Directions for this task
Among the entries, which lines carry the string "isSome"? Copy each of them.

Supplied entries
(* ===== verification/RegistrarProcessor.v ===== *)
(** * The registrar processor

    packages/database/src/registrar/processor.ts and the job handler of
    apps/worker/src/registrar/registrar.module.ts.  The two transactions of
    [process] are definitions of their own: between them the provider is asked. *)
From S2P Require Import Prelude JsString JsDate Json Money States AuthTables DomainTables Database Invoices BackgroundJobs Payments Gateways GatewayAdapters Orders HostingPanels DomainContracts PanelOperations JsonText Totp Authentication Registrar Resellbiz.

Record ProcessorOptions := MkProcessorOptions
  { po_simulationAllowed : option bool; po_liveAllowed : option bool }.
(** What the first transaction hands on. *)
Record Preparation := MkPreparation
  { pn_intent : RegistrarIntent; pn_provider : DomainRegistrar;
    pn_binding : option ResellbizBinding; pn_mode : string; pn_dispatch : bool }.
Definition settled_state (state : string) : bool :=
  existsb (String.eqb state) ["REGISTERED"; "FAILED"].
Definition final_action (state : string) : bool :=
  existsb (String.eqb state) ["SUCCEEDED"; "CANCELLED"; "FAILED"].
(** An action of the account that was claimed and has no outcome. *)
Definition outstanding (accountId : string) (a : DomainAction) : bool :=
  String.eqb (da_accountId a) accountId && isSome (da_claimedAt a) &&
  negb (final_action (da_state a)).
Definition outstanding_action (accountId : string) (d : Db) : bool :=
  negb (bool_decide (rows (outstanding accountId) (domainActions d) = [])).
Definition executing_account (o : RegistrarOperation) : string :=
  default (ro_accountId o) (ro_selectedAccountId o).
(** Other registrations of the account that were claimed. *)
Definition busy_operation (accountId operationId : string) (o : RegistrarOperation) : bool :=
  String.eqb (executing_account o) accountId && negb (String.eqb (ro_id o) operationId) &&
  isSome (ro_claimedAt o).
Definition text_names (v : json) : option (list string) := z_array z_string v.
(** A stored snapshot: none when the column is null. *)
Definition stored_snapshot `{ZodFormats} `{ZodUrl} `{UrlParser} (v : json)
    : result (option DomainSelectionSnapshot) :=
  match v with JNull | JUndefined => Ok None
  | v => Some <$> parse domainSelectionSnapshotSchema v end.
Definition full_administrator (u : UserWithProfiles) : bool :=
  match up_profile u with
  | Some p => bool_decide (ap_staffRole p = StaffRole.FULL_ADMINISTRATOR) | None => false end.
Definition approving_administrator (u : option UserWithProfiles) : bool :=
  match u with
  | Some u => administrator (up_user u) && active (up_user u) && negb (deleted (up_user u)) &&
              full_administrator u && totp_enabled (up_credential u)
  | None => false
  end.
Definition eligible_owner (verified : bool) (c : option Customer) : bool :=
  match c with
  | Some c => (cus_status c ==b CustomerStatus.ACTIVE) && negb (isSome (cus_deletedAt c)) &&
              (usr_status c ==b UserStatus.ACTIVE) && negb (isSome (usr_deletedAt c)) &&
              (negb verified || isSome (usr_emailVerifiedAt c))
  | None => false
  end.
Definition fulfilling (s : OrderStatus) : bool :=
  (s ==b OrderStatus.PAID) || (s ==b OrderStatus.PROCESSING).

Written solution
  String.eqb (da_accountId a) accountId && isSome (da_claimedAt a) &&
  isSome (ro_claimedAt o).
  | Some c => (cus_status c ==b CustomerStatus.ACTIVE) && negb (isSome (cus_deletedAt c)) &&
              (usr_status c ==b UserStatus.ACTIVE) && negb (isSome (usr_deletedAt c)) &&
              (negb verified || isSome (usr_emailVerifiedAt c))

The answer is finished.